- Born: 10 April 1931 Frankfurt/Main, Germany
- Died: 2 October 2014 (aged 83) Shropshire, England
- Education: Malvern College, Christ's College, Cambridge and Westminster Hospital
- Occupations: Medical Doctor and Acupuncturist
- Known for: Publications and innovations in the field of acupuncture
- Spouse: Ruth Csorba v. Borsa
- Children: Dr. Maria-Ruth Morello (stepdaughter)
- Website: http://www.felixmann.co.uk (archived version)

= Felix Mann =

German-born acupuncturist (1931–2014)

Felix Mann (10 April 1931 – 2 October 2014) was a German-born acupuncturist. He devised the system known as Scientific Acupuncture and was the founder and past president of the Medical Acupuncture Society (1959–1980). He was also the first president of the British Medical Acupuncture Society (1980), and the author of the first comprehensive English language acupuncture textbook Acupuncture: The Ancient Chinese Art of Healing first published in 1962. In 1995, he received The German Pain Prize. Mann, who was based in England, also lectured internationally on medical acupuncture. Mann distanced himself from traditional beliefs in the existence of acupuncture points and meridians.

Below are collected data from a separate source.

(** * Lowering of the XLA dialect to the Standard dialect

    A shallow embedding of
    [tensorflow/compiler/mlir/xla/transforms/legalize_to_standard.cc]:
    the two comparison patterns, the iota pattern, the pattern list and the
    pass entry point, together with the properties of the specification that
    concern them.

    Conventions of the model.
    - [int64_t] values are integers of [Z]; the C++ operators [/] and [%]
      are [Z.quot] and [Z.rem] (truncation toward zero), and a division by
      zero is a fault of the run, not a value. The element count is held
      in an [int64_t]: it is the product of the sizes reduced to the
      two's-complement 64-bit range, as the hardware computes it.
    - The counter [int i] of the fill loop is a 32-bit [int]: an increment
      past [INT_MAX] is a fault of the run. The counter of the stride loop
      runs over the indices of the shape, 0 to [dimension]; ranks are
      taken to fit an [int].
    - An [APInt] is a bit width and the unsigned value of its bits.
    - The pattern rewriter is the log of the replacements it was asked to
      perform; a pattern that leaves the log as it found it has not touched
      the operation. *)

From Stdlib Require Import ZArith List String Bool Lia.
Import ListNotations.

Local Open Scope Z_scope.

(** ** Faults and the execution monad *)

(** What can go wrong in a run of a pattern: an integer division whose
    divisor is zero, an assertion of the host IR library, an [int] counter
    incremented past its largest value, or a request for memory that cannot
    be granted. *)
Inductive Fault : Set :=
| DivisionByZero
| AssertionFailure
| SignedOverflow
| AllocationFailure.

Inductive exec (A : Type) : Type :=
| Done (a : A)
| Abort (f : Fault).

Arguments Done {A} a.
Arguments Abort {A} f.

Definition exec_bind {A B : Type} (c : exec A) (k : A -> exec B) : exec B :=
  match c with
  | Done a => k a
  | Abort f => Abort f
  end.

Declare Scope exec_scope.
Delimit Scope exec_scope with exec.
Notation "x <- c ;; k" := (exec_bind c (fun x => k))
  (at level 61, c at next level, right associativity) : exec_scope.

(** [a / b] on [int64_t]. *)
Definition div64 (a b : Z) : exec Z :=
  if b =? 0 then Abort DivisionByZero else Done (Z.quot a b).

(** [a % b] on [int64_t]. *)
Definition rem64 (a b : Z) : exec Z :=
  if b =? 0 then Abort DivisionByZero else Done (Z.rem a b).

Definition INT_MAX : Z := 2 ^ 31 - 1.

Definition INT64_MAX : Z := 2 ^ 63 - 1.

(** The value an [int64_t] holds after a computation whose exact result is
    [z]: [z] reduced to the range from [-2^63] to [2^63 - 1]. *)
Definition wrap_int64 (z : Z) : Z := (z + 2 ^ 63) mod 2 ^ 64 - 2 ^ 63.

(** [i++] on an [int]. *)
Definition incr_int (i : Z) : exec Z :=
  if INT_MAX <=? i then Abort SignedOverflow else Done (i + 1).

(** ** The IR data model *)

Inductive ElementType : Set :=
| IntegerType (width : positive)
| FloatType (width : positive)
| ComplexType (element : ElementType)
| IndexType.

Definition isa_IntegerType (t : ElementType) : bool :=
  match t with IntegerType _ => true | _ => false end.

Definition isa_FloatType (t : ElementType) : bool :=
  match t with FloatType _ => true | _ => false end.

(** Modelled from the spec: [Type::getIntOrFloatBitWidth] of the host IR
    library, the fixed bitwidth of an integer or float element kind; any
    other kind has none. *)
Definition getIntOrFloatBitWidth (t : ElementType) : exec Z :=
  match t with
  | IntegerType w => Done (Z.pos w)
  | FloatType w => Done (Z.pos w)
  | _ => Abort AssertionFailure
  end.

(** Modelled from the spec: the [ShapedType] of the host IR library, an
    element kind and an ordered sequence of dimension sizes. *)
Record ShapedType : Set := {
  getElementType : ElementType;
  getShape : list Z
}.

Definition TensorType : Set := ShapedType.

Definition product (ds : list Z) : Z := fold_right Z.mul 1 ds.

(** Modelled from the spec: [ShapedType::getNumElements],
    [total = d0*d1*...*dn-1], computed in an [int64_t] as its result type
    has it; dimension sizes are non-negative, which the library asserts. *)
Definition getNumElements (t : ShapedType) : exec Z :=
  if forallb (fun d => 0 <=? d) (getShape t)
  then Done (wrap_int64 (product (getShape t)))
  else Abort AssertionFailure.

(** Modelled from the spec: [ShapedType::getDimSize], [shape[idx]]; an
    index which is not one of the shape's is refused by an assertion. *)
Definition getDimSize (t : ShapedType) (idx : Z) : exec Z :=
  if idx <? 0 then Abort AssertionFailure
  else match nth_error (getShape t) (Z.to_nat idx) with
       | Some d => Done d
       | None => Abort AssertionFailure
       end.

Record Value : Set := {
  value_id : nat;
  getType : ShapedType
}.

Module CmpIPredicate.
Inductive t : Set :=
| eq | ne | slt | sle | sgt | sge | ult | ule | ugt | uge.
End CmpIPredicate.

Module CmpFPredicate.
Inductive t : Set :=
| AlwaysFalse
| OEQ | OGT | OGE | OLT | OLE | ONE | ORD
| UEQ | UGT | UGE | ULT | ULE | UNE | UNO
| AlwaysTrue
| NumPredicates.

Definition eqb (a b : t) : bool :=
  match a, b with
  | AlwaysFalse, AlwaysFalse | OEQ, OEQ | OGT, OGT | OGE, OGE
  | OLT, OLT | OLE, OLE | ONE, ONE | ORD, ORD
  | UEQ, UEQ | UGT, UGT | UGE, UGE | ULT, ULT | ULE, ULE
  | UNE, UNE | UNO, UNO | AlwaysTrue, AlwaysTrue
  | NumPredicates, NumPredicates => true
  | _, _ => false
  end.
End CmpFPredicate.

(** Modelled from the spec: LLVM's [APInt], a scalar of a fixed bitwidth.
    [APInt(numBits, val)] takes [val] as an unsigned 64-bit word and keeps
    its low [numBits] bits. *)
Record APInt : Set := {
  BitWidth : Z;
  VAL : Z
}.

Definition APInt_of (numBits : Z) (val : Z) : APInt :=
  {| BitWidth := numBits; VAL := (val mod 2 ^ 64) mod 2 ^ numBits |}.

(** [DenseIntElementsAttr::get(type, values)]: a shape plus the flat,
    row-major sequence of its scalars. *)
Record DenseIntElementsAttr : Set := {
  dense_type : ShapedType;
  dense_values : list APInt
}.

Record CompareOp : Set := {
  lhs : Value;
  rhs : Value;
  comparison_direction : string
}.

Record IotaOp : Set := {
  IotaOp_getType : ShapedType;
  iota_dimension : Z            (* [op.iota_dimension().getSExtValue()] *)
}.

Inductive Operation : Set :=
| xla_hlo_CompareOp (op : CompareOp)
| xla_hlo_IotaOp (op : IotaOp)
| CmpIOp (predicate : CmpIPredicate.t) (lhs rhs : Value)
| CmpFOp (predicate : CmpFPredicate.t) (lhs rhs : Value)
| ConstantOp (value : DenseIntElementsAttr)
| OtherOp (name : string) (operands : list Value).

(** ** The pattern rewriter *)

Inductive PatternMatchResult : Set :=
| matchFailure
| matchSuccess.

(** The rewriter, as the sequence of replacements requested so far: each
    entry is the replaced operation and the operation that takes its
    place. *)
Definition PatternRewriter : Set := list (Operation * Operation).

Definition replaceOpWithNewOp (rewriter : PatternRewriter)
    (op new_op : Operation) : PatternRewriter :=
  rewriter ++ [(op, new_op)].

(** ** [llvm::StringSwitch] *)

(** Modelled from the spec: LLVM's [StringSwitch], the lookup of a string
    in a fixed table. The switch holds the string and the result found so
    far; the first case equal to the string gives the result, and
    [Default] gives the fallback when no case did. *)
Module StringSwitch.
Section Switch.
Context {T : Type}.

Record t : Type := { Str : string; Result : option T }.

Definition make (S : string) : t := {| Str := S; Result := None |}.

(** [Case(S, Value)]: the first case that equals the string decides. *)
Definition Case (S : string) (Value : T) (sw : t) : t :=
  match Result sw with
  | Some _ => sw
  | None =>
      if String.eqb (Str sw) S
      then {| Str := Str sw; Result := Some Value |}
      else sw
  end.

Definition Default (Value : T) (sw : t) : T :=
  match Result sw with
  | Some r => r
  | None => Value
  end.
End Switch.
Arguments t : clear implicits.
End StringSwitch.

(** Method chaining, [x.f(a)] of the source written [x |> f a]. *)
Notation "x |> f" := (f x) (at level 50, left associativity, only parsing).

(** ** The comparison patterns *)

(** [s1 != s2] on [ArrayRef<int64_t>]. *)
Definition shape_ne (s1 s2 : list Z) : bool :=
  if list_eq_dec Z.eq_dec s1 s2 then false else true.

(** [CompareIConvert::matchAndRewrite]. *)
Definition CompareIConvert_matchAndRewrite (op : CompareOp)
    (rewriter : PatternRewriter) : exec (PatternMatchResult * PatternRewriter) :=
  let lhs := lhs op in
  let rhs := rhs op in
  let lhs_type : TensorType := getType lhs in
  let rhs_type : TensorType := getType rhs in
  (* Broadcasting not supported by this rewrite. *)
  if shape_ne (getShape lhs_type) (getShape rhs_type)
  then Done (matchFailure, rewriter)
  else
  if negb (isa_IntegerType (getElementType lhs_type))
     || negb (isa_IntegerType (getElementType rhs_type))
  then Done (matchFailure, rewriter)
  else
  let comparison_direction := comparison_direction op in
  let compare_predicate : option CmpIPredicate.t :=
    StringSwitch.make comparison_direction
      |> StringSwitch.Case "EQ" (Some CmpIPredicate.eq)
      |> StringSwitch.Case "NE" (Some CmpIPredicate.ne)
      |> StringSwitch.Case "LT" (Some CmpIPredicate.slt)
      |> StringSwitch.Case "LE" (Some CmpIPredicate.sle)
      |> StringSwitch.Case "GT" (Some CmpIPredicate.sgt)
      |> StringSwitch.Case "GE" (Some CmpIPredicate.sge)
      |> StringSwitch.Default None in
  match compare_predicate with
  | None => Done (matchFailure, rewriter)
  | Some predicate =>
      Done (matchSuccess,
            replaceOpWithNewOp rewriter (xla_hlo_CompareOp op)
              (CmpIOp predicate lhs rhs))
  end.

(** [CompareFConvert::matchAndRewrite]. *)
Definition CompareFConvert_matchAndRewrite (op : CompareOp)
    (rewriter : PatternRewriter) : exec (PatternMatchResult * PatternRewriter) :=
  let lhs := lhs op in
  let rhs := rhs op in
  let lhs_type : TensorType := getType lhs in
  let rhs_type : TensorType := getType rhs in
  (* Broadcasting not supported by this rewrite. *)
  if shape_ne (getShape lhs_type) (getShape rhs_type)
  then Done (matchFailure, rewriter)
  else
  if negb (isa_FloatType (getElementType lhs_type))
     || negb (isa_FloatType (getElementType rhs_type))
  then Done (matchFailure, rewriter)
  else
  let comparison_direction := comparison_direction op in
  let compare_predicate : CmpFPredicate.t :=
    StringSwitch.make comparison_direction
      |> StringSwitch.Case "EQ" CmpFPredicate.OEQ
      |> StringSwitch.Case "NE" CmpFPredicate.UNE
      |> StringSwitch.Case "LT" CmpFPredicate.OLT
      |> StringSwitch.Case "LE" CmpFPredicate.OLE
      |> StringSwitch.Case "GT" CmpFPredicate.OGT
      |> StringSwitch.Case "GE" CmpFPredicate.OGE
      |> StringSwitch.Default CmpFPredicate.NumPredicates in
  if CmpFPredicate.eqb compare_predicate CmpFPredicate.NumPredicates
  then Done (matchFailure, rewriter)
  else
    Done (matchSuccess,
          replaceOpWithNewOp rewriter (xla_hlo_CompareOp op)
            (CmpFOp compare_predicate lhs rhs)).
(** X16.  On the analyze route a failure of the vision action never
    becomes a 500: every JSON body other than [null] is answered with 200
    or 400.  The query route is different: when the query is an object
    with an own property [toString] (and the analysis is truthy), the query
    action throws before its [try] and the route answers 500 with the text
    of the TypeError. *)
Theorem single_step_routes_statuses (data imageAnalysis v : value)
  (rest : list (string * value)) :
  (data = VNull \/ data = VUndefined \/
   status (handle client (post "/api/analyze-image" data)) = 200 \/
   status (handle client (post "/api/analyze-image" data)) = 400) /\
  (truthy imageAnalysis = false \/
   handle client
     (post "/api/query-ora"
        (VObj [("imageAnalysis", imageAnalysis);
               ("query", VObj (("toString", v) :: rest))]))
   = json 500 (VObj [("error", VStr "Cannot convert object to primitive value")])).
Proof.
  split.
  - destruct (value_is_null_or_undefined data) as [H|[H|[Hn Hu]]];
      [now left | now right; left | right; right].
    unfold handle. route_step.
    destruct (member_defined data "imageUrl" Hn Hu) as [u ->]. route_step.
    destruct (truthy u); route_step; [|now right].
    destruct (member_defined data "features" Hn Hu) as [f ->]. route_step.
    unfold executeAction. route_step.
    destruct (visionAction_returns
                [("imageUrl", u); ("features", js_or f defaultFeatures)]) as [r ->].
    now left.
  - destruct (truthy imageAnalysis) eqn:Hia; [right | now left].
    pose proof (query_ora_route client imageAnalysis (VObj (("toString", v) :: rest)))
      as H.
    unfold queryOraBody in H. rewrite H, Hia. reflexivity.
Qed.
Lemma int_digits_all s acc b :
  all_chars Str.isdecimal s -> s <> "" \/ b = true ->
  is_Some (Str.int_digits acc b s).
Proof.
  revert acc b. induction s as [|c s IH]; intros acc b Hs Hne; simpl.
  - destruct Hne as [Hne| ->]; [done|by eexists].
  - destruct Hs as [Hc Hs]. rewrite Hc. apply IH; auto.
Qed.

Lemma to_int_digits s :
  all_chars Str.isdecimal s -> s <> "" -> is_Some (Str.to_int s).
Proof.
  intros Hs Hne. unfold Str.to_int. rewrite (strip_digits s Hs).
  destruct s as [|c s]; [done|]. destruct Hs as [Hc Hs].
  assert (Hsome : is_Some (Str.int_digits 0 false (String c s))).
  { apply int_digits_all; [by split|by left]. }
  destruct c as [[] [] [] [] [] [] [] []]; try discriminate Hc; exact Hsome.
Qed.

Lemma remove_commas v :
  numeral digit_or_comma v ->
  all_chars Str.isdecimal (Str.remove "," v) /\ Str.remove "," v <> "".
Proof.
  assert (Hall : forall s, all_chars digit_or_comma s ->
                           all_chars Str.isdecimal (Str.remove "," s)).
  { induction s as [|c s IH]; [done|]. intros [Hc Hs]. simpl.
    destruct (Ascii.eqb c ",") eqn:Hcomma; [by apply IH|].
    split; [|by apply IH].
    unfold digit_or_comma in Hc. rewrite Hcomma in Hc.
    by rewrite orb_false_r in Hc. }
  destruct v as [|c v]; [done|]. intros [Hc Hv]. split; [by apply Hall|].
  simpl. destruct (Ascii.eqb c ",") eqn:Hcomma; [|done].
  apply Ascii.eqb_eq in Hcomma as ->. discriminate Hc.
Qed.

Lemma numeral_of_match q r name s d rest :
  Re.match_ r s = Some (d, rest) ->
  groups_capture_numerals q r ->
  binds name r = true ->
  exists v, valid_value_from_dict d name = Some v /\ numeral q v.
Proof.
  unfold Re.match_. intros (s' & g' & Hm & [= <- <-])%run_sound Hq Hb.
  destruct (matches_binds _ _ _ _ _ name Hm Hb) as [v Hv].
  assert (Hn : numeral q v).
  { apply (matches_numerals q _ _ _ _ _ Hm Hq) with (name := name); [|done].
    intros name' v'. by rewrite lookup_empty. }
  exists v. split; [|done]. unfold valid_value_from_dict. rewrite Hv.
  by destruct v.
Qed.

Ltac char_cases :=
  intros c; destruct c as [[] [] [] [] [] [] [] []]; vm_compute; congruence.

Lemma found_helpful_captures :
  groups_capture_numerals digit_or_comma FOUND_HELPFUL_REGEX.
Proof. repeat split; char_cases. Qed.

Lemma maximum_rating_captures :
  groups_capture_numerals Str.isdecimal MAXIMUM_RATING_REGEX.
Proof. repeat split; char_cases. Qed.

(** The block of the helpful phrase never raises. *)
Lemma feedback_of_ok n : is_ok (feedback_of n) = true.
Proof.
  unfold feedback_of. destruct (found_helpful_results n) as [|x l]; [done|].
  destruct (Re.match_ _ _) as [[d rest]|] eqn:Hm; [|done].
  destruct (numeral_of_match _ _ "total" _ _ _ Hm found_helpful_captures eq_refl)
    as (t & -> & [Ht Hne]%remove_commas).
  destruct (numeral_of_match _ _ "helpful" _ _ _ Hm found_helpful_captures eq_refl)
    as (h & -> & [Hh Hne']%remove_commas).
  destruct (to_int_digits _ Ht Hne) as [total Htotal].
  destruct (to_int_digits _ Hh Hne') as [helpful Hhelpful].
  simpl. rewrite Htotal. simpl. by rewrite Hhelpful.
Qed.

(** ** Containers and pages that are read without an exception *)











(** * Further properties of the code *)

(** ** The numbers and the date of a record *)

Lemma digit_value_bounds c :
  Str.isdecimal c = true -> 0 <= Str.digit_value c <= 9.
Proof.
  unfold Str.isdecimal, Str.digit_value. cbv zeta.
  intros [H1%Z.leb_le H2%Z.leb_le]%andb_true_iff. lia.
Qed.

Lemma int_digits_nonneg s acc b v :
  all_chars Str.isdecimal s -> 0 <= acc ->
  Str.int_digits acc b s = Some v -> acc <= v.
Proof.
  revert acc b. induction s as [|c s IH]; intros acc b Hs Hacc; simpl.
  - destruct b; [|done]. intros [= <-]. lia.
  - destruct Hs as [Hc Hs]. rewrite Hc. intros Hv.
    pose proof (digit_value_bounds c Hc).
    apply IH in Hv; [lia|done|lia].
Qed.

Lemma to_int_digits_eq s :
  all_chars Str.isdecimal s -> Str.to_int s = Str.int_digits 0 false s.
Proof.
  intros Hs. unfold Str.to_int. rewrite (strip_digits s Hs).
  destruct s as [|c s]; [done|]. destruct Hs as [Hc Hs].
  destruct c as [[] [] [] [] [] [] [] []]; try discriminate Hc; reflexivity.
Qed.

Lemma to_int_digits_nonneg s v :
  all_chars Str.isdecimal s -> Str.to_int s = Some v -> 0 <= v.
Proof.
  intros Hs. rewrite (to_int_digits_eq s Hs).
  intros Hv. by apply int_digits_nonneg in Hv.
Qed.

(** What the block of the helpful phrase gives: nothing when there is no
    text or no match, and otherwise the two numbers of the phrase. *)
Lemma feedback_of_cases n fb :
  feedback_of n = Ok fb ->
  (fb = (None, None)
   /\ (found_helpful_results n = []
       \/ Re.match_ FOUND_HELPFUL_REGEX (Str.join "" (found_helpful_results n))
          = None))
  \/ (exists d rest total helpful,
        found_helpful_results n <> []
        /\ Re.match_ FOUND_HELPFUL_REGEX (Str.join "" (found_helpful_results n))
           = Some (d, rest)
        /\ (d !! "total" ≫= (fun t => Str.to_int (Str.remove "," t))) = Some total
        /\ (d !! "helpful" ≫= (fun t => Str.to_int (Str.remove "," t)))
           = Some helpful
        /\ fb = (Some total, Some helpful)
        /\ 0 <= total /\ 0 <= helpful).
Proof.
  unfold feedback_of. destruct (found_helpful_results n) as [|x l] eqn:Hres.
  { intros [= <-]. left. auto. }
  destruct (Re.match_ _ _) as [[d rest]|] eqn:Hm.
  2: { intros [= <-]. left. auto. }
  destruct (numeral_of_match _ _ "total" _ _ _ Hm found_helpful_captures eq_refl)
    as (t & Ht & [Htd Htne]%remove_commas).
  destruct (numeral_of_match _ _ "helpful" _ _ _ Hm found_helpful_captures eq_refl)
    as (h & Hh & [Hhd Hhne]%remove_commas).
  rewrite Ht, Hh.
  destruct (to_int_digits _ Htd Htne) as [total Htotal].
  destruct (to_int_digits _ Hhd Hhne) as [helpful Hhelpful].
  simpl. rewrite Htotal. simpl. rewrite Hhelpful. simpl. intros [= <-].
  right. exists d, rest, total, helpful.
  apply valid_value_truthy in Ht as [Ht _]. apply valid_value_truthy in Hh as [Hh _].
  rewrite Ht, Hh. simpl.
  repeat split; try done.
  - by apply (to_int_digits_nonneg _ _ Htd).
  - by apply (to_int_digits_nonneg _ _ Hhd).
Qed.

(** What the block of the rating gives when it raises nothing. *)
Lemma rating_of_cases n rt :
  rating_of n = Ok rt ->
  (rating_results n = [] /\ rt = (None, None))
  \/ (exists m rest t u mt mx,
        rating_results n = m :: rest
        /\ getprevious m ≫= (fun node => text (element node)) = Some t
        /\ Str.to_int (Str.strip t) = Some u
        /\ text (element m) = Some mt
        /\ (Re.match_ MAXIMUM_RATING_REGEX mt = None /\ mx = None
            \/ exists d rest' v,
                 Re.match_ MAXIMUM_RATING_REGEX mt = Some (d, rest')
                 /\ d !! "maximum_rating" ≫= Str.to_int = Some v
                 /\ mx = Some v /\ 0 <= v)
        /\ rt = clear_both u mx).
Proof.
  unfold rating_of. destruct (rating_results n) as [|m rest].
  { intros [= <-]. by left. }
  intros Hrt. right.
  destruct (getprevious m ≫= _) as [t|] eqn:Ht; [|discriminate].
  simpl in Hrt. destruct (Str.to_int (Str.strip t)) as [u|] eqn:Hu; [|discriminate].
  simpl in Hrt. destruct (text (element m)) as [mt|] eqn:Hmt; [|discriminate].
  simpl in Hrt. exists m, rest, t, u, mt.
  destruct (Re.match_ MAXIMUM_RATING_REGEX mt) as [[d rest']|] eqn:Hm.
  - destruct (numeral_of_match _ _ "maximum_rating" _ _ _ Hm
                maximum_rating_captures eq_refl) as (ds & Hds & Hnum).
    rewrite Hds in Hrt. simpl in Hrt.
    assert (Hall : all_chars Str.isdecimal ds) by (by destruct ds as [|c ds]; [|destruct Hnum]).
    destruct (Str.to_int ds) as [v|] eqn:Hv; [|discriminate].
    simpl in Hrt. injection Hrt as <-. exists (Some v).
    repeat split; try done. right. exists d, rest', v.
    apply valid_value_truthy in Hds as [-> _]. simpl.
    repeat split; try done. by apply (to_int_digits_nonneg ds).
  - simpl in Hrt. injection Hrt as <-. exists None. repeat split; auto.
Qed.

(** X2. In every record the field extractor produces, a maximum rating
    that is present is positive and a user rating that is present is not
    zero; a user score that reads as 0 clears both, since Python takes 0 for
    a missing value. *)
Theorem zero_rating_is_cleared build sl tid tn tu single n w r w' :
  parse_raw_item_to_imdb_user_review build sl tid tn tu single n w = (Ok r, w') ->
  (forall v, maximum_rating r = Some v -> 0 < v)
  /\ (forall v, user_rating r = Some v -> v <> 0)
  /\ (forall m rest t,
        rating_results n = m :: rest ->
        getprevious m ≫= (fun node => text (element node)) = Some t ->
        Str.to_int (Str.strip t) = Some 0 ->
        user_rating r = None /\ maximum_rating r = None).
Proof.
  intros (dt & fb & rt & au & _ & _ & Hrt & _ & ->)%extract_ok. simpl.
  apply rating_of_cases in Hrt
    as [[Hnil ->]|(m & rest & t & u & mt & mx & Hres & Ht & Hu & Hmt & Hmx & ->)].
  { split; [done|]. split; [done|]. intros m rest t Hres. congruence. }
  assert (Hpair : forall v, (clear_both u mx).2 = Some v -> 0 < v /\ u <> 0
                            /\ (clear_both u mx).1 = Some u).
  { intros v. unfold clear_both.
    destruct Hmx as [[_ ->]|(d & rest' & x & _ & _ & -> & Hx)]; [done|].
    destruct (negb (u =? 0) && negb (x =? 0)) eqn:Hnz; [|done].
    apply andb_true_iff in Hnz as [Hu0%negb_true_iff%Z.eqb_neq Hx0%negb_true_iff%Z.eqb_neq].
    intros [= <-]. split; [lia|done]. }
  split; [by intros v Hv; apply Hpair|]. split.
  - intros v Hv. destruct (clear_both u mx).2 as [x|] eqn:Hx.
    + destruct (Hpair x eq_refl) as (_ & Hu0 & Hfst). rewrite Hfst in Hv. congruence.
    + apply clear_both_pair in Hx. congruence.
  - intros m' rest' t' Hres' Ht' Hzero.
    rewrite Hres in Hres'. injection Hres' as <- <-.
    rewrite Ht in Ht'. injection Ht' as <-. rewrite Hu in Hzero.
    injection Hzero as ->. unfold clear_both. by destruct mx.
Qed.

== Criticism of basic acupuncture concepts ==

Mann distanced himself from traditional beliefs in the existence of acupuncture points and meridians. He stated in his book Reinventing Acupuncture: A New Concept of Ancient Medicine:

 "The traditional acupuncture points are no more real than the black spots a drunkard sees in front of his eyes." (p. 14)

 "Many acupuncture points are in practice like McBurney’s point, in that both the position and size of the point vary enormously" (p. 14)

And regarding meridians...

 "The meridians of acupuncture are no more real than the meridians of geography. If someone were to get a spade and tried to dig up the Greenwich meridian, he might end up in a lunatic asylum. Perhaps the same fate should await those doctors who believe in [acupuncture] meridians." (p. 31)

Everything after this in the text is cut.